We were returning from my grandparents’ house last night and there was a Full Moon just above the mountains. My dad was driving and I was in the back seat, so I was able to watch for a long time. I could see the mountains and trees and telephone poles going past, but the Moon stayed in the same place … like it was following us or something. It was kind of eerie. How does the Moon do that? — JR, Denver, CO

Answer: The Moon’s not doing anything JR. It’s just hanging out there in space, and you’re passing it with the same speed you’re passing the telephone poles. Thing is, the distance between two telephone poles looks pretty small on the Moon compared to two poles near the road.

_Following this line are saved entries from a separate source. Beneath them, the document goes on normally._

(** The entries of the other sinks stay; sink [i] has the entry [n], if any. *)
Lemma live_update i s s' c c' (n : option (nat * inflight_ctx)) :
  (i < length (sinks c))%nat → live_core (put i s c) → same_rest c c' →
  length (inflight_storage c') = length (inflight_storage c) →
  (∀ f y, in_use c' f y ↔ (in_use c f y ∧ entry_sink y ≠ i) ∨ n = Some (f, y)) →
  match n with
  | Some (e, x) => probing (state s') = true ∧ matches i s' x ∧
      ∀ f y, in_use c f y → entry_sink y ≠ i → i_sequence_id y ≠ i_sequence_id x ∧ f ≠ e
  | None => probing (state s') = false
  end → live_core (put i s' c').
Proof.
  intros Hi [L1 L2 L3 L4] [_ Hsinks] Hlen Hu Hn.
  assert (Hi' : (i < length (sinks c'))%nat) by by rewrite Hsinks.
  split.
  - intros f y Hy. apply Hu in Hy as [[Hy Hne]|En].
    + destruct (L1 f y Hy) as (j & t & Ht & Hp & M). assert (j ≠ i) by (by rewrite <- (ma_sink _ _ _ M)).
      exists j, t. rewrite put_lookup_ne, Hsinks by done. rewrite put_lookup_ne in Ht by done. done.
    + rewrite En in Hn. destruct Hn as (H1 & H2 & _). exists i, s'. by rewrite put_lookup.
  - intros j t. destruct (decide (i = j)) as [<-|Hne].
    + rewrite put_lookup by done. intros [= <-] Hp. destruct n as [[e x]|]; [|congruence]. destruct Hn as (_ & M & _).
      exists e, x. split; [|apply M]. apply Hu. by right.
    + rewrite put_lookup_ne, Hsinks by done. intros Ht Hp. destruct (L2 j t) as (e & x & Hx & Ex); [by rewrite put_lookup_ne|done|].
      exists e, x. split; [|done]. apply Hu. left. split; [done|]. congruence.
  - intros e f x y Hx Hy Heq. apply Hu in Hx as [[Hx Nx]|Nx], Hy as [[Hy Ny]|Ny].
    + by apply (L3 e f x y).
    + rewrite Ny in Hn. destruct Hn as (_ & _ & H). by destruct (H e x Hx Nx).
    + rewrite Nx in Hn. destruct Hn as (_ & _ & H). by destruct (H f y Hy Ny).
    + congruence.
  - destruct L4 as [A B]. rewrite put_length in A, B. split; rewrite put_length, Hsinks; [|done].
    change (inflight_storage (put i s' c')) with (inflight_storage c'). by rewrite Hlen.
Qed.

(** ** One event of the ACMP machine *)

Record sink_live (s : stream_input) : Prop := {
  sl_probing : probing_status s = probing_of (state s);
  sl_talker : bound (state s) = false → talker_of s = (0, 0);
}.

(** The peers: a bind command names a talker, a response answers the probe of
    the sink that it names, and a sequence number is not used again while its
    command is in flight. *)
Record peers_ok (c : entity) (i : nat) (ev : acmp_milan_listener_sink_sm_event_t) (pdu : option acmp_pdu) : Prop := {
  pe_fresh : ev = ACMP_LISTENER_SINK_SM_EVENT_RCV_BIND_RX_CMD ∨ ev = ACMP_LISTENER_SINK_SM_EVENT_TMR_DELAY → fresh c;
  pe_bind : ev = ACMP_LISTENER_SINK_SM_EVENT_RCV_BIND_RX_CMD → ∀ d, pdu = Some d → same_talker (0, 0) (pdu_talker d) = false;
  pe_answer : ev = ACMP_LISTENER_SINK_SM_EVENT_RCV_PROBE_TX_RESP → ∀ d e x, pdu = Some d →
    find_inflight c (ntohs (p_sequence_id d)) = Some e → in_use c e x → entry_sink x = i;
}.

Lemma start_length p d c : length (inflight_storage (start_inflight p d c)) = length (inflight_storage c).
Proof. unfold start_inflight, use_entry, del_entry. destruct (free_inflight c); cbn; by rewrite ?length_alter. Qed.
Lemma cancel_length q c : length (inflight_storage (cancel_inflight q c)) = length (inflight_storage c).
Proof. unfold cancel_inflight, cancel_entry, del_entry, stop_entry. destruct (find_inflight c q); cbn; by rewrite ?length_alter. Qed.

(** In the state [put i s c] a sink that does not wait has no entry, one that
    waits has one. *)
Lemma entry_matches i s c e x : (i < length (sinks c))%nat → live_core (put i s c) → in_use c e x → entry_sink x = i →
  probing (state s) = true ∧ matches i s x.
Proof.
  intros Hi L Hx Ex. destruct (lc_entry _ L e x Hx) as (j & t & Ht & Hp & M).
  assert (j = i) as -> by (by rewrite <- (ma_sink _ _ _ M)). rewrite put_lookup in Ht by done. by injection Ht as <-.
Qed.
Lemma idle_no_entry i s c e x : (i < length (sinks c))%nat → live_core (put i s c) → probing (state s) = false → in_use c e x → entry_sink x ≠ i.
Proof. intros Hi L Hp Hx Ex. destruct (entry_matches i s c e x Hi L Hx Ex) as [H _]. congruence. Qed.
Lemma wait_entry i s c : (i < length (sinks c))%nat → live_core (put i s c) → probing (state s) = true →
  ∃ e x, in_use c e x ∧ matches i s x ∧ ∀ f y, in_use c f y → (entry_sink y = i ↔ f = e).
Proof.
  intros Hi L Hp. destruct (lc_sink _ L i s) as (e & x & Hx & Ex); [by apply put_lookup|done|].
  destruct (entry_matches i s c e x Hi L Hx Ex) as [_ M]. exists e, x. split; [done|]. split; [done|].
  intros f y Hy. split.
  - intros Ey. destruct (entry_matches i s c f y Hi L Hy Ey) as [_ N].
    apply (lc_seq _ L f e y x Hy Hx). by rewrite (ma_seq _ _ _ M), (ma_seq _ _ _ N).
  - intros ->. by rewrite (in_use_fun c e y x Hy Hx).
Qed.

(** The four ways in which the machine changes the commands in flight. *)
Lemma live_idle i s s' c : (i < length (sinks c))%nat → live_core (put i s c) →
  probing (state s) = false → probing (state s') = false → live_core (put i s' c).
Proof.
  intros Hi L H1 H2. apply (live_update i s s' c c None); try done.
  intros f y. split; [|by intros [[??]|?]]. intros Hy. left. split; [done|]. by apply (idle_no_entry i s c f y).
Qed.

Lemma new_entry_matches i s' c d x0 :
  (i < length (sinks c))%nat → Z.of_nat (length (sinks c)) ≤ 65536 →
  state s' = ACMP_LISTENER_SINK_SM_STATE_PRB_W_RESP → probe_tx_seq_id s' = sequence_id c →
  d = probe_pdu c i s' → matches i s' (new_entry c (sink_port s') d x0).
Proof.
  intros Hi Hn Hst Hseq ->. split; try done.
  - unfold entry_sink, new_entry, probe_pdu, probe_tx_command, ntohs. cbn. rewrite htons_involutive by lia. lia.
  - by rewrite Hst.
Qed.

Lemma live_start i s s' c :
  (i < length (sinks c))%nat → inflight_ok c → live_core (put i s c) → fresh c →
  probing (state s) = false → state s' = ACMP_LISTENER_SINK_SM_STATE_PRB_W_RESP → probe_tx_seq_id s' = sequence_id c →
  live_core (put i s' (start_inflight (sink_port s') (probe_pdu c i s') c)).
Proof.
  intros Hi Ho L Hf Hp Hst Hseq. assert (Hn := lc_few _ L). rewrite put_length in Hn. destruct Hn as [Hn Hn2].
  assert (Ho' : inflight_ok (put i s c)) by (by destruct Ho).
  assert (Hfr := live_free _ L Ho'). change (free_inflight (put i s c)) with (free_inflight c) in Hfr.
  destruct (free_inflight c) as [|e fr] eqn:Efr; [done|].
  assert (He : (e < length (inflight_storage c))%nat) by (apply (io_all _ Ho); rewrite Efr; apply list.elem_of_app; right; by left).
  apply lookup_lt_is_Some_2 in He as [x0 Hx0]. set (d := probe_pdu c i s').
  assert (Hu := start_in_use c (sink_port s') d e fr x0 Ho Efr Hx0).
  apply (live_update i s s' c _ (Some (e, new_entry c (sink_port s') d x0))); [done|done| |by apply start_length| |].
  - apply same_rest_start, same_rest_refl.
  - intros f y. rewrite Hu. split.
    + intros [H|[-> ->]]; [left|by right]. split; [done|]. by apply (idle_no_entry i s c f y).
    + intros [[H _]|[= <- <-]]; [by left|by right].
  - split; [by rewrite Hst|]. split; [by apply new_entry_matches|]. intros f y Hy _. split; [by apply (Hf f y)|].
    intros ->. destruct Hy as [Hy _]. assert (Hnd := io_nodup _ Ho). rewrite Efr in Hnd. apply list.NoDup_app in Hnd as (_ & Hd & _).
    apply (Hd e Hy). by left.
Qed.

Lemma live_cancel i s s' c e x q :
  (i < length (sinks c))%nat → inflight_ok c → live_core (put i s c) → probing (state s) = true → probing (state s') = false →
  in_use c e x → entry_sink x = i → find_inflight c q = Some e → live_core (put i s' (cancel_inflight q c)).
Proof.
  intros Hi Ho L Hp Hp' Hx Ex Hq. destruct (wait_entry i s c Hi L Hp) as (e' & x' & Hx' & _ & Hu).
  apply (live_update i s s' c _ None); [done|done| |by apply cancel_length| |done].
  - apply same_rest_cancel, same_rest_refl.
  - intros f y. rewrite (cancel_in_use c q f y Ho), Hq. split.
    + intros [Hy Hne]. left. split; [done|]. intros Ey. apply Hne. f_equal.
      apply (Hu f y Hy) in Ey. apply (Hu e x Hx) in Ex. congruence.
    + intros [[Hy Hne]|]; [|done]. split; [done|]. intros [= <-]. by rewrite (in_use_fun c e y x Hy Hx) in Hne.
Qed.
Lemma wait_find i s c : (i < length (sinks c))%nat → live_core (put i s c) → probing (state s) = true →
  ∃ e x, in_use c e x ∧ entry_sink x = i ∧ find_inflight c (probe_tx_seq_id s) = Some e.
Proof.
  intros Hi L Hp. destruct (wait_entry i s c Hi L Hp) as (e & x & Hx & M & _). exists e, x. split; [done|]. split; [apply M|].
  rewrite <- (ma_seq _ _ _ M). apply find_unique; [|done]. exact (lc_seq _ L).
Qed.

This is a common illusion — I first noticed it sometime in middle school. When I asked my dad why it was happening he said (and I paraphrase) “It isn’t really following us. It just looks like that because it’s so far away.” Technically, his answer was correct. But it wasn’t until many years later that I understood why.

You saw how the distant mountains moved the slowest. The trees were closer and moved faster. The telephone poles were closest and zipped by with the greatest speed. Of course, these are apparent speeds — you’re the thing that’s actually moving. My animation shows this illusion and, though the details may differ, it is geometrically equivalent to what you saw that night.

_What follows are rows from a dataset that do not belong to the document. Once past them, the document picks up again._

Lemma put_entry_ok e x y c :
  inflight_ok c → inflight_storage c !! e = Some x → timeout y = timeout x → timeout_ms y = timeout_ms x →
  i_msg_type y = i_msg_type x → i_port_id y = i_port_id x → inflight_ok (put_entry e y c).
Proof.
  intros [I1 I2 I3 I4] Hx E1 E2 E3 E4. split; cbn; try done.
  - intros f. rewrite I2. unfold put_entry. cbn. by rewrite length_insert.
  - intros f z. unfold put_entry. cbn. destruct (decide (f = e)) as [->|Hne].
    + rewrite list_lookup_insert_eq by (by apply lookup_lt_Some in Hx). intros [= <-]. rewrite E1. by apply I3.
    + rewrite list_lookup_insert_ne by done. apply I3.
  - intros f z Hf. unfold put_entry. cbn. destruct (decide (f = e)) as [->|Hne].
    + rewrite list_lookup_insert_eq by (by apply lookup_lt_Some in Hx). intros [= <-]. rewrite E2, E3, E4. by apply (I4 e x).
    + rewrite list_lookup_insert_ne by done. by apply (I4 f z).
Qed.

Definition timed_out_at (i : nat) (c : entity) : entity := c <| sinks ::= alter timed_out i |>.
Lemma no_resp_at i c o Q w :
  at_world c o w → (∀ r w', at_world (timed_out_at i c) o w' → Q r w') →
  wp (acmp_milan_listener_sink_event i ACMP_LISTENER_SINK_SM_EVENT_TMR_NO_RESP) Q w.
Proof.
  intros Hw HQ. unfold timed_out_at in HQ. destruct (sinks c !! i) as [s|] eqn:Es.
  - assert (Hi := lookup_lt_Some _ _ _ Es). rewrite <- (put_id i s c Es) in Hw, HQ. rewrite put_alter in HQ.
    by eapply no_resp_spec.
  - eapply no_sink_spec; [done..|]. intros r w' Hw'. apply HQ. unfold over, over_field. rewrite (alter_none timed_out) by done.
    by destruct c.
Qed.

Lemma inflight_timeout_spec e x c o Q w :
  at_world (put_entry e x c) o w → (e < length (inflight_storage c))%nat → (i_port_id x < port_max c)%nat →
  i_msg_type x = ACMP_PROBE_TX_COMMAND →
  let c1 := timed_out_at (entry_sink x) c in
  (retried x = true → ∀ w', at_world (put_entry e x c1) o w' → Q AVDECC_INFLIGHT_TIMER_STOP w') →
  (retried x = false → ∀ (b : bool) out w', at_world (put_entry e (x <| retried := b |>) c1) (out ++ o) w' →
     (healthy → b = true ∧ out = [Sent (i_port_id x) (AcmpMsg ACMP_PROBE_TX_COMMAND ACMP_STAT_SUCCESS (i_pdu x))]) →
     Q AVDECC_INFLIGHT_TIMER_RESTART w') →
  wp (acmp_inflight_timeout e) Q w.
Proof.
  intros Hw He Hp Hty c1 HS HR. unfold acmp_inflight_timeout. apply wp_bind. eapply get_entry_spec; [done..|].
  fold (entry_sink x). destruct (retried x) eqn:Er.
  - apply wp_bind. rewrite Hty. cbn match. apply wp_bind. eapply no_resp_at; [done|]. intros r w1 Hw1. by apply wp_ret, wp_ret, HS.
  - apply wp_bind. eapply no_resp_at; [done|]. intros r w1 Hw1. apply wp_bind. change (timed_out_at (entry_sink x) (put_entry e x c))
      with (put_entry e x c1) in Hw1. eapply get_entry_spec; [done..|]. apply wp_bind. eapply get_port_spec; [done..|].
    apply wp_bind. eapply at_quiet; [done..|]. intros n w2 Hw2. destruct (_ =? 0) eqn:E.
    + apply wp_ret. apply (HR eq_refl false []).
      * replace (x <| retried := false |>) with x; [done|]. unfold over, over_field. destruct x. cbn in *. by subst.
      * intros (H & _). exfalso. apply (H n (i_port_id x)). by apply Z.eqb_eq.
    + apply wp_bind. eapply set_entry_spec; [done|]. intros w3 Hw3. apply wp_bind. unfold acmp_send_cmd. cbn match. rewrite Hty.
      eapply send_packet_spec; [done|]. intros w4 Hw4. apply wp_ret.
      by apply (HR eq_refl true [Sent (i_port_id x) (AcmpMsg ACMP_PROBE_TX_COMMAND ACMP_STAT_SUCCESS (i_pdu x))]).
Qed.

(** What the expiry of the timer of entry [e] makes of the entity: a command
    is sent again once, then it is dropped. *)
Definition expiry_effect (e : nat) (c c' : entity) : Prop :=
  match inflight_storage c !! e with
  | Some x =>
      if decide (e ∈ inflight c) then
        let c1 := timed_out_at (entry_sink x) c in
        if retried x then c' = cancel_entry e c1
        else ∃ b : bool, (healthy → b = true) ∧ c' = put_entry e (x <| retried := b |>) c1
      else c' = c
  | None => c' = c
  end.
Lemma stop_stopped e x (l : list inflight_ctx) :
  l !! e = Some x →
  alter (λ x, x <| timeout ::= soft_stop |>) e (<[e := x <| timeout ::= soft_stop |>]> l) = alter (λ x, x <| timeout ::= soft_stop |>) e l.
Proof.
  intros Hx. rewrite alter_insert_same. apply list_eq. intros f. rewrite list_lookup_alter. case_decide as D.
  - subst f. rewrite list_lookup_insert_eq by (by apply lookup_lt_Some in Hx). by rewrite Hx.
  - by rewrite list_lookup_insert_ne.
Qed.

The apparent speed (V) of an object is inversely proportional to its distance (D) from the observer. To compare the apparent speeds of two objects (A and B) at different distances we can use:

VA / VB = DB / DA

In this case, if the trees were twice as far away as the telephone poles, then they would appear to move half as fast. The Moon is 384,400 km (238,855 mi) from your car. So if the trees were 1 km from your car, then the Moon would appear to move with a speed:

VM / VT = DT / DM  = 1 km / 384,400 km = 0.000003 times the speed of the trees.

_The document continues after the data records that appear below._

Record sink_core (n : nat) (s : stream_input) : Prop := {
  sc_timers : timers_ok s;
  sc_srp : srp_ok s;
  sc_port : (sink_port s < n)%nat;
}.
Lemma sink_ok_set b ai ii n s : sink_core n s → aok (with_found b (abs s)) → sink_ok n (set_adp b (SoftTimer true b) ai ii s).
Proof.
  intros [[T1 T2 T3 T4] [S1 S2] Hp] Ha. split; [by split|by rewrite found_set|by rewrite abs_set|by split|done].
Qed.
Lemma sink_ok_core n s : sink_ok n s → sink_core n s.
Proof. intros []. by split. Qed.
Lemma sink_core_sm n l s s' : sink_core n s → sm_rel l s s' → l ≠ Some LRegistered → sink_core n s'.
Proof.
  intros [C1 C2 C3] R Hl. split; [apply R|by eapply srp_ok_sm|]. by rewrite (sink_port_eq s s' (sr_port _ _ _ R)).
Qed.

Section inputs.
Context `{!Platform milan_call}.
Implicit Types (w : world milan_call entity) (c : entity) (s : stream_input) (o : list output).

Definition ev_post (i : nat) (ev : acmp_milan_listener_sink_sm_event_t) s c o (w' : world milan_call entity) : Prop :=
  ∃ s' c' out, at_world (put i s' c') (out ++ o) w' ∧ sm_rel (sm_label (put i s c) i s ev None 0) s s' ∧ inflight_ok c' ∧
    same_rest c c' ∧
    (healthy → streams out = stream_changes i (abs s) (abs s') ∧ silent out ∧
      (peers_ok c i ev None → live_core (put i s c) → probing_status s = probing_of (state s) →
       (ev ≠ ACMP_LISTENER_SINK_SM_EVENT_SAVED_BINDING_PARAMS → bound (state s) = false → talker_of s = (0, 0)) →
       live_core (put i s' c') ∧ sink_live s')).

(** Events that come without a frame. *)
Definition internal (ev : acmp_milan_listener_sink_sm_event_t) : Prop :=
  match ev with
  | ACMP_LISTENER_SINK_SM_EVENT_TMR_NO_RESP | ACMP_LISTENER_SINK_SM_EVENT_RCV_BIND_RX_CMD
  | ACMP_LISTENER_SINK_SM_EVENT_RCV_PROBE_TX_RESP | ACMP_LISTENER_SINK_SM_EVENT_RCV_GET_RX_STATE
  | ACMP_LISTENER_SINK_SM_EVENT_RCV_UNBIND_RX_CMD => False
  | _ => True
  end.

Lemma internal_spec i ev s c o w :
  internal ev → sm_pre i ev None None s c → at_world (put i s c) o w →
  wp (acmp_milan_listener_sink_event i ev) (λ _, ev_post i ev s c o) w.
Proof.
  intros Hev Hpre Hw.
  wp_apply sink_event_spec; [by destruct ev|by intros ->|exact Hpre|exact Hw|].
  intros _ w' (l & s' & c' & out & Hw' & R & Hc' & Hrest & Hl & HF).
  assert (Hl' : l = sm_label (put i s c) i s ev None 0) by (destruct Hl as [?|[-> _]]; done).
  subst l. exists s', c', out. do 4 (split; [done|]). intros Hh. specialize (HF Hh). split; [by eapply sm_streams|].
  split; [apply (sf_answers _ _ _ _ _ _ _ _ _ _ _ HF)|]. intros HP L Hp Ht. split.
  - apply (live_effect_ok c i s s' c'); [apply Hpre|apply Hpre| | |done].
    + rewrite (sink_port_eq s s' (sr_port _ _ _ R)). apply Hpre.
    + eapply sm_live_effect; try done; [by intros ->|by intros ->].
  - by eapply sm_sink_live.
Qed.

(** A handler that prepares the sink before. *)
Lemma i_post_from i s s1 c o Lh P (A : list output → Prop) w :
  abs s1 = abs s → (P → live_at i s c → live_at i s1 c) → i_post i s1 c o Lh P A w → i_post i s c o Lh P A w.
Proof.
  intros Ha Hl (L & s' & c' & out & H1 & [H2 H3 H4 H5] & H6). exists L, s', c', out. split; [done|]. split.
  - split; try done. by rewrite H3, Ha.
  - intros Hh. destruct (H6 Hh) as (E1 & E2 & E3 & E4). split; [done|]. split; [by rewrite E2, Ha|]. auto.
Qed.
Lemma i_post_out_mono i s c o Lh P (A A' : list output → Prop) w :
  (∀ out, A out → A' out) → i_post i s c o Lh P A w → i_post i s c o Lh P A' w.
Proof.
  intros HA (L & s' & c' & out & H1 & H2 & H3). exists L, s', c', out. split; [done|]. split; [done|]. intros Hh.
  destruct (H3 Hh) as (F1 & F2 & F3 & F4). split_and!; auto.
Qed.
Lemma live_at_key i s s1 c : (i < length (sinks c))%nat → key s1 = key s → probing_status s1 = probing_status s → live_at i s c → live_at i s1 c.
Proof.
  intros Hi Hk Hp [L [S1 S2]]. assert (E1 : state s1 = state s) by by injection Hk.
  assert (E2 : talker_of s1 = talker_of s) by (unfold key in Hk; congruence).
  split; [by eapply live_key|]. split; [by rewrite Hp, E1|]. by rewrite E1, E2.
Qed.

(** ** Timers of the ACMP machine *)

Definition acmp_timer_event (k : sink_timer) : option acmp_milan_listener_sink_sm_event_t :=
  match k with
  | TMR_RETRY => Some ACMP_LISTENER_SINK_SM_EVENT_TMR_RETRY
  | TMR_DELAY => Some ACMP_LISTENER_SINK_SM_EVENT_TMR_DELAY
  | TMR_NO_TK => Some ACMP_LISTENER_SINK_SM_EVENT_TMR_NO_TK
  | _ => None
  end.
Definition timer_label (k : sink_timer) : list alabel :=
  match k with
  | TMR_RETRY => [LRetry] | TMR_DELAY => [LDelay] | TMR_NO_TK => [LNoTk] | TMR_NO_ADP => [LDeparted] | TMR_NOTIFICATION => []
  end.

Lemma stopped_pre k n s : sink_ok n s → acmp_timer_event k ≠ None → sink_pre (Some k) n (on_timer k soft_stop s).
Proof.
  intros [[T1 T2 T3 T4] S2 S3 [S4 S5] S6] Hk. split; try (destruct k; done).
  destruct k; try done; split; cbn; rewrite ?T1, ?T2, ?T3; unfold soft_stop; cbn; rewrite ?andb_false_r; try done.
Qed.

(** The expiry of the delay sends the probe. *)
Definition timer_out (k : sink_timer) s (out : list output) : Prop :=
  silent out ∧ (k = TMR_DELAY → state s = ACMP_LISTENER_SINK_SM_STATE_PRB_W_DELAY → probed (sink_port s) (talker_of s) out).
Lemma acmp_timer_spec i k ev s c o w :
  acmp_timer_event k = Some ev → random_positive → (i < length (sinks c))%nat → inflight_ok c → sink_ok (port_max c) s →
  at_world (put i s c) o w →
  wp (timer_stop i k;; let! _ := acmp_milan_listener_sink_event i ev in ret tt)
    (λ _, i_post i s c o (timer_label k) (peers_ok c i ev None) (timer_out k s)) w.
Proof.
  intros Hk Hr Hi Hc Hs Hw. apply wp_bind. eapply sink_timer_stop_spec; [done|]. intros w1 Hw1.
  assert (Hpre : sink_pre (Some k) (port_max c) (on_timer k soft_stop s)) by (apply stopped_pre; [done|by rewrite Hk]).
  assert (Hev : event_timer ev = Some k ∧ plain ev ∧ ev ≠ ACMP_LISTENER_SINK_SM_EVENT_SAVED_BINDING_PARAMS ∧
    is_listener_command (acmp_milan_listener_get_msg_type ev) = false ∧ args_ok ev None None).
  { destruct k; try done; injection Hk as <-; by split_and!. }
  destruct Hev as (E1 & E2 & E3 & E4 & E5). apply wp_bind.
  eapply wp_mono; [apply (plain_event_post i ev (on_timer k soft_stop s) c o); try done; by rewrite E1|].
  intros r w2 Hp. apply wp_ret. apply i_post_from with (s1 := on_timer k soft_stop s).
  { by destruct k. }
  { intros _. apply live_at_key; [done|by destruct k..]. }
  eapply (i_post_out_mono _ _ _ _ _ _ (λ out, silent out ∧ sends (sm_label (put i (on_timer k soft_stop s) c) i
    (on_timer k soft_stop s) ev None 0) (on_timer k soft_stop s) out)).
  - intros out [H1 H2]. split; [done|]. intros -> Hst. injection Hk as <-. unfold sends in H2. cbn in H2. rewrite Hst in H2.
    by apply H2.
  - replace (timer_label k) with (opt_list (sm_label (put i (on_timer k soft_stop s) c) i (on_timer k soft_stop s) ev None 0)); [done|].
    destruct k; try done; by injection Hk as <-.
Qed.

(** ** Discovery *)

#[local] Arguments acmp_milan_listener_sink_event : simpl never.

Lemma adp_peers c i ev : ev = ACMP_LISTENER_SINK_SM_EVENT_EVT_TK_DISCOVERED ∨ ev = ACMP_LISTENER_SINK_SM_EVENT_EVT_TK_DEPARTED → peers_ok c i ev None.
Proof. intros [->| ->]; split; intros; destruct_or?; done. Qed.
(** The two events of discovery in the ACMP machine, which keeps what the ADP
    machine writes. *)
Definition adp_event (there : bool) : acmp_milan_listener_sink_sm_event_t :=
  if there then ACMP_LISTENER_SINK_SM_EVENT_EVT_TK_DISCOVERED else ACMP_LISTENER_SINK_SM_EVENT_EVT_TK_DEPARTED.
Definition adp_label (there : bool) : alabel := if there then LDiscovered else LDeparted.
Record adp_mid (i : nat) s c (there : bool) s' c' (out : list output) : Prop := {
  am_core : sink_core (port_max c) s';
  am_abs : abs s' = sm_step (adp_label there) (abs s);
  am_inflight : inflight_ok c';
  am_rest : same_rest c c';
  am_port : avb_interface_index s' = avb_interface_index s;
  am_full : healthy → streams out = [] ∧ silent out ∧ (live_at i s c → live_at i s' c');
}.
Lemma adp_step_keeps there a :
  a_found (sm_step (adp_label there) a) = a_found a ∧ settled (a_state (sm_step (adp_label there) a)) = settled (a_state a) ∧
  (settled (a_state a) = false → a_stream a = no_stream → a_stream (sm_step (adp_label there) a) = no_stream).
Proof. destruct a as [st f x t], there, st; cbn; auto. Qed.

Lemma adp_event_spec there i s c o w :
  random_positive → (i < length (sinks c))%nat → inflight_ok c → sink_core (port_max c) s →
  (settled (state s) = false → stream_of s = no_stream) →
  (there = false → state s = ACMP_LISTENER_SINK_SM_STATE_UNBOUND ∨ state s = ACMP_LISTENER_SINK_SM_STATE_PRB_W_AVAIL → found s = false) →
  at_world (put i s c) o w →
  wp (acmp_milan_listener_sink_event i (adp_event there))
    (λ _ w', ∃ s' c' out, at_world (put i s' c') (out ++ o) w' ∧ adp_mid i s c there s' c' out ∧
      adp_discovery_timer s' = adp_discovery_timer s) w.
Proof.
  intros Hr Hi Hc [C1 C2 C3] Hst Haw Hw.
  assert (Hl : sm_label (put i s c) i s (adp_event there) None 0 = Some (adp_label there)) by by destruct there.
  assert (Hpre : sm_pre i (adp_event there) None None s c).
  { split; try done; [by destruct there| |by destruct there]. destruct there; [by intros|]. intros _. by apply Haw. }
  wp_apply internal_spec; [by destruct there|exact Hpre|exact Hw|].
  intros _ w' (s' & c' & out & Hw' & R & Hc' & Hrest & HF). exists s', c', out. split; [done|]. rewrite Hl in R.
  assert (Ha : abs s' = sm_step (adp_label there) (abs s)) by apply R.
  destruct (adp_step_keeps there (abs s)) as (K1 & K2 & _). rewrite <- Ha in K1, K2. cbn in K1, K2.
  split; [|by rewrite (sr_disc _ _ _ R), K1, eqb_reflx]. split; try done.
  - eapply sink_core_sm; [by split|exact R|by destruct there].
  - apply R.
  - intros Hh. destruct (HF Hh) as (F1 & F2 & F3). split; [|split; [done|]].
    + rewrite F1. unfold stream_changes. cbn. rewrite K2. by destruct (settled (state s)).
    + intros [L [S1 S2]]. apply F3; [apply adp_peers; destruct there; auto|done|done|by intros _].
Qed.

Lemma timer_run t : st_created t = true → soft_start 1 t = SoftTimer true true.
Proof. destruct t. cbn. by intros ->. Qed.

(** [valid_time] is a [u8]. *)
Definition valid_ok (v : Z) : Prop := 0 ≤ v < 256.
Lemma valid_ms v : valid_ok v → u32 (Z.max 1 v * MS_PER_S) ≠ 0.
Proof. unfold valid_ok, MS_PER_S. intros. rewrite u32_small; lia. Qed.

Definition rcv_available : adp_milan_listener_sink_event_t := ADP_MILAN_LISTENER_SINK_RCV_ADP_AVAILABLE.

(** The end of a pass of the ADP machine. *)
Lemma adp_post i s c o L b ai ii s' c' out w :
  at_world (put i (set_adp b (SoftTimer true b) ai ii s') c') (out ++ o) w → (i < length (sinks c))%nat → sink_core (port_max c) s' →
  with_found b (abs s') = asteps (abs s) L → aok (abs s) → inflight_ok c' → same_rest c c' →
  settled (state s') = settled (state s) → (healthy → streams out = [] ∧ silent out ∧ (live_at i s c → live_at i s' c')) →
  i_post i s c o L True silent w.
Proof.
  intros Hw Hi C Ha Hok Hc Hrest Hset HF. exists L, (set_adp b (SoftTimer true b) ai ii s'), c', out.
  split; [done|]. split; [split; try done|].
  - apply sink_ok_set; [done|]. rewrite Ha. by apply aok_steps.
  - by rewrite abs_set.
  - intros Hh. destruct (HF Hh) as (F1 & F2 & F3). split; [done|]. split; [|split; [|done]].
    + rewrite F1. unfold stream_changes. cbn. rewrite Hset. by destruct (settled (state s)).
    + intros _ HL. apply (live_at_key i s'); [by destruct Hrest as [_ ->]|done|done|by apply F3].
Qed.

There’s no way you’d notice such a gradual motion with your eyes. Now if you were observing the Moon through a telescope and had a crater centered in your view, you’d see it moving to the right relative to the cross-hairs. The apparent motion would be very slow but it would be visible.

Technically, apparent speeds are angular speeds because they measure motion across an observer’s field of view (FOV). For humans, the FOV is about 45° (not counting peripheral vision). The angular speed is thus:

V = 45° / (the time it takes the object to cross your FOV)

So apparent speed is a measure of how fast something appears to be moving. In contrast, the relative speed of any fixed external object would be the negative (opposite) of your car’s speed. Relative speed is useful for understanding the changing positions of multiple objects moving at different speeds. For an example of this see my Jun 11, 2018 post: More Things Moving Backward.

Here’s another way to look at apparent speed. If you draw a vertical line on the car window (below), you can watch how long that line takes to pass a distant object. To keep things simple, let’s say your car is moving at 1 kilometer per minute (37 mph). That means the line on your window needs to pass 1 km of telephone poles every minute, 1 km of trees every minute, 1 km of mountains every minute, and 1 km of Moon every minute. Because of perspective, 1 km looks smaller at greater distances. The 1 km vector for the trees and mountains are shown to approximate scale. The 1 km vector for the (3475 km diameter) Moon is hidden in the thickness of the vertical line.

Coincidentally, a few weeks ago, the newspaper cartoon Baby Blues ran a strip about this Moon illusion. It was funny, but the laugh was at the expense of two gullible children: http://babyblues.com/comics/october-21-2018/

If you’re a parent of a precocious kid who constantly asks “Why?”, do them the favor of providing an honest answer — even if it’s “I don’t know, let’s look it up.” That’s easy enough to do with online access, and it’s an opportunity for both of you to learn something new.